Federal Reserve Chairman Ben Bernanke on Tuesday said leaders from the Group of 20 rich and developing economies should agree early next month on principles to guide nations as they revamp financial rules to prevent future crises.

Finance ministers from the G20 meet this weekend in London to lay the groundwork for an April 2 leaders summit where regulatory reform is expected to feature prominently.

It's asking too much for a meeting like that to come out with detailed proposals in many different areas, Bernanke told the Council on Foreign Relations. The better goal for a meeting of leaders would be, as much as possible, to establish some principles that would guide reforms around the world.

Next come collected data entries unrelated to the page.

(** The dict a finished [list_items(all=True)] returns is the last page
    fetched, with only [items] and [count] changed; that page's [total] is
    at most the [count] returned. *)
Theorem list_items_all_last_envelope (server : request -> response)
    (H : list (string * string)) (fuel : nat) (c : string) (limit offset : Z)
    (tr : list request) (v : json)
    (Hrun : list_items server H fuel c limit offset true [] = (tr, Ok v)) :
  exists tr0 r_last kvs_last kvs,
    tr = List.app tr0 [r_last] /\ content (server r_last) = Some (JObj kvs_last) /\
    v = JObj kvs /\
    (forall key, key <> "items" -> key <> "count" ->
       dict_get key kvs = dict_get key kvs_last) /\
    exists t tot, dict_get "total" kvs = Some t /\ py_int t = Some tot /\
      tot <= Z.of_nat (List.length (gathered server tr)).
Proof.
  destruct (list_items_all_ok _ _ _ _ _ _ _ _ Hrun)
    as (k & kvs_last & t & tot & _ & Htr & Hc & -> & Ht & Htot & Hle).
  exists (map (fun i => page_req H c (offset + 100 * Z.of_nat i)) (seq 0 k)),
         (page_req H c (offset + 100 * Z.of_nat k)), kvs_last.
  eexists. split; [|split; [exact Hc|split; [reflexivity|split]]].
  - rewrite Htr, seq_S, map_app. reflexivity.
  - intros key H1 H2. rewrite !dict_get_set_other by assumption. reflexivity.
  - exists t, tot. split; [|auto].
    rewrite !dict_get_set_other by discriminate. exact Ht.
Qed.

Lemma list_items_all_last_envelope_witness :
  exists tr v, list_items server250 [] 2 "col" 100 0 true [] = (tr, Ok v) /\
  exists tr0 r_last kvs_last kvs,
    tr = List.app tr0 [r_last] /\ content (server250 r_last) = Some (JObj kvs_last) /\
    v = JObj kvs /\
    (forall key, key <> "items" -> key <> "count" ->
       dict_get key kvs = dict_get key kvs_last) /\
    exists t tot, dict_get "total" kvs = Some t /\ py_int t = Some tot /\
      tot <= Z.of_nat (List.length (gathered server250 tr)).
Proof.
  do 2 eexists. split; [vm_compute; reflexivity|].
  eapply (list_items_all_last_envelope server250 [] 2 "col" 100 0).
  vm_compute. reflexivity.
Defined.

(** *** How many requests a call issues *)

Definition adds_at_most {A} (n : nat) (m : M A) : Prop :=
  forall tr, exists ex, fst (m tr) = List.app tr ex /\ (List.length ex <= n)%nat.

Lemma ret_adds {A} (a : A) : adds_at_most 0 (ret a).
Proof. intros tr. exists []. rewrite app_nil_r. auto. Qed.

Lemma raise_adds {A} (e : error) : adds_at_most (A:=A) 0 (raise e).
Proof. intros tr. exists []. rewrite app_nil_r. auto. Qed.

Lemma adds_weaken {A} (m : M A) n n' :
  (n <= n')%nat -> adds_at_most n m -> adds_at_most n' m.
Proof.
  intros Hle Hm tr. destruct (Hm tr) as (ex & E & L).
  exists ex. split; [exact E | lia].
Qed.

Lemma bind_adds {A B} (m : M A) (f : A -> M B) a b :
  adds_at_most a m -> (forall x, adds_at_most b (f x)) -> adds_at_most (a + b) (bind m f).
Proof.
  intros Hm Hf tr. unfold bind. destruct (Hm tr) as (ex1 & E1 & L1).
  destruct (m tr) as [tr1 [x|e|]]; simpl in E1; subst tr1.
  - destruct (Hf x (List.app tr ex1)) as (ex2 & E2 & L2).
    exists (List.app ex1 ex2). rewrite E2, app_assoc, length_app.
    split; [reflexivity | lia].
  - exists ex1. simpl. split; [reflexivity | lia].
  - exists ex1. simpl. split; [reflexivity | lia].
Qed.

Lemma webflow_request_adds server H m p j :
  adds_at_most 1 (_webflow_request server H m p j).
Proof.
  intros tr. rewrite webflow_request_run. eexists. split; [reflexivity | simpl; lia].
Qed.

Lemma getitem_adds v k : adds_at_most 0 (getitem v k).
Proof.
  destruct v; try apply raise_adds. simpl.
  destruct (dict_get k kvs); [apply ret_adds | apply raise_adds].
Qed.

Lemma py_iter_adds v : adds_at_most 0 (py_iter v).
Proof. destruct v; first [apply ret_adds | apply raise_adds]. Qed.

Lemma as_int_adds v : adds_at_most 0 (as_int v).
Proof. destruct v; first [apply ret_adds | apply raise_adds]. Qed.

Lemma setitem_adds v k x : adds_at_most 0 (setitem v k x).
Proof. destruct v; first [apply ret_adds | apply raise_adds]. Qed.

Lemma list_items_loop_adds server H c fuel :
  forall o items resp, adds_at_most fuel (list_items_loop server H fuel c o items resp).
Proof.
  induction fuel as [|fuel IH]; intros o items resp; cbn [list_items_loop].
  - apply (bind_adds _ _ 0 0); [apply getitem_adds | intros t].
    apply (bind_adds _ _ 0 0); [apply as_int_adds | intros tot].
    destruct (_ <? _); [|apply ret_adds].
    intros tr. exists []. rewrite app_nil_r. auto.
  - apply (bind_adds _ _ 0 (S fuel)); [apply getitem_adds | intros t].
    apply (bind_adds _ _ 0 (S fuel)); [apply as_int_adds | intros tot].
    destruct (_ <? _); [|eapply adds_weaken; [|apply ret_adds]; lia].
    apply (bind_adds _ _ 1 fuel); [apply webflow_request_adds | intros resp'].
    apply (bind_adds _ _ 0 fuel); [apply getitem_adds | intros it].
    apply (bind_adds _ _ 0 fuel); [apply py_iter_adds | intros l].
    apply IH.
Qed.

(** Every method but [list_items(all=True)] issues exactly one request;
    [list_items(all=True)] always starts with the page at the given offset
    and issues at most one more request than the number of loop
    iterations, whatever the server answers (errors included). *)
Theorem requests_per_call (server : request -> response)
    (H : list (string * string)) (fuel : nat) (c : call) :
  (single_call c = true -> List.length (fst (run_call server H fuel c [])) = 1%nat) /\
  (forall cid limit offset, c = ListItems cid limit offset true ->
     exists ex, fst (run_call server H fuel c []) = page_req H cid offset :: ex /\
                (List.length ex <= fuel)%nat).
Proof.
  split.
  - intros Hs. destruct (single_call_run server H fuel c Hs) as (r & -> & _).
    reflexivity.
  - intros cid limit offset ->. cbn [run_call list_items].
    unfold bind at 1. unfold list_items_page at 1. rewrite webflow_request_run.
    cbv zeta. fold (page_req H cid offset).
    destruct (content (server (page_req H cid offset))) as [j|];
      [destruct (_ && _)|]; cbn [raise ret List.app fst];
      try (exists []; split; [reflexivity | simpl; lia]).
    assert (Hrest : adds_at_most (0 + (0 + (fuel + 0)))
      (it <- getitem j "items" ;; all_items <- py_iter it ;;
       r <- list_items_loop server H fuel cid offset all_items j ;;
       let '(all_items, resp) := r in
       resp <- setitem resp "items" (JArr all_items) ;;
       resp <- setitem resp "count" (JNum (Z.of_nat (List.length all_items))) ;;
       ret resp)).
    { apply bind_adds; [apply getitem_adds | intros it].
      apply bind_adds; [apply py_iter_adds | intros l].
      apply bind_adds; [apply list_items_loop_adds | intros [all resp]].
      apply (adds_weaken _ (0 + (0 + 0))); [lia|].
      apply bind_adds; [apply setitem_adds | intros r1].
      apply bind_adds; [apply setitem_adds | intros r2].
      apply ret_adds. }
    destruct (Hrest [page_req H cid offset]) as (ex & E & L).
    exists ex. split; [exact E | lia].
Qed.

Officials hope that by revamping regulation they can erect stronger bulwarks against the kind of financial turmoil that has throttled global markets.

In particular, we need to work together effectively to make sure that we have solutions for our banking systems that are not mutually inconsistent or create problems across jurisdictions, Bernanke said.

He said the United States should move to a system in which one regulator is charged with overseeing the soundness of the entire financial system. Currently, various agencies are responsible for ensuring the health of specific institutions.

We must have a strategy that regulates the financial system as a whole, in a holistic way, not just its individual components, Bernanke said.

FED NEEDS A ROLE

U.S. lawmakers will hold hearings this month on this issue. Some members of Congress have said the Fed should take on the systemic risk role. Others are concerned that it would distract the central bank from its traditional monetary policy focus.

Bernanke did not firmly lay claim to the role of systemic risk overseer. The extent to which this new responsibility might be a good match for the Federal Reserve depends a great deal on precisely how the Congress defines the role, he said.

It seems to me that we should keep our minds open on these questions ... Identifying and addressing systemic risks would seem to require the involvement of the Federal Reserve in some capacity, even if not in the lead role, he said.

Bernanke said evidence suggests existing bank capital standards and accounting rules have made the financial sector excessively procyclical by encouraging banks to go too far on easing credit in booms and tightening it in downturns.

He urged review of bank capital standards so that capital is allowed to serve its intended role as a buffer -- one built up during good times and drawn down during bad times in a manner consistent with safety and soundness.

Bernanke strongly endorsed the concept of current mark-to-market accounting rules, which require banks to value assets they hold at the price they might fetch in the market, but said improvements could be made.

In particular, he said authorities could provide guidance on how to value assets when markets are illiquid. Banks have taken huge losses as they have written down hard-to-trade assets under the current rules, choking off fresh lending.

Further review of accounting standards governing valuation and loss provisioning would be useful, and might result in modifications to the accounting rules that reduce their procyclical effects without compromising the goals of disclosure and transparency.

In addition he urged consideration of further steps to reduce the possible procyclical effects of deposit insurance costs on banks.

A rise in bank failures has led the U.S. Federal Deposit Insurance Corp to ask banks to replenish the deposit insurance fund, further straining bank capital, although it has tried to ease the burden on them by extending the timeframe to do this.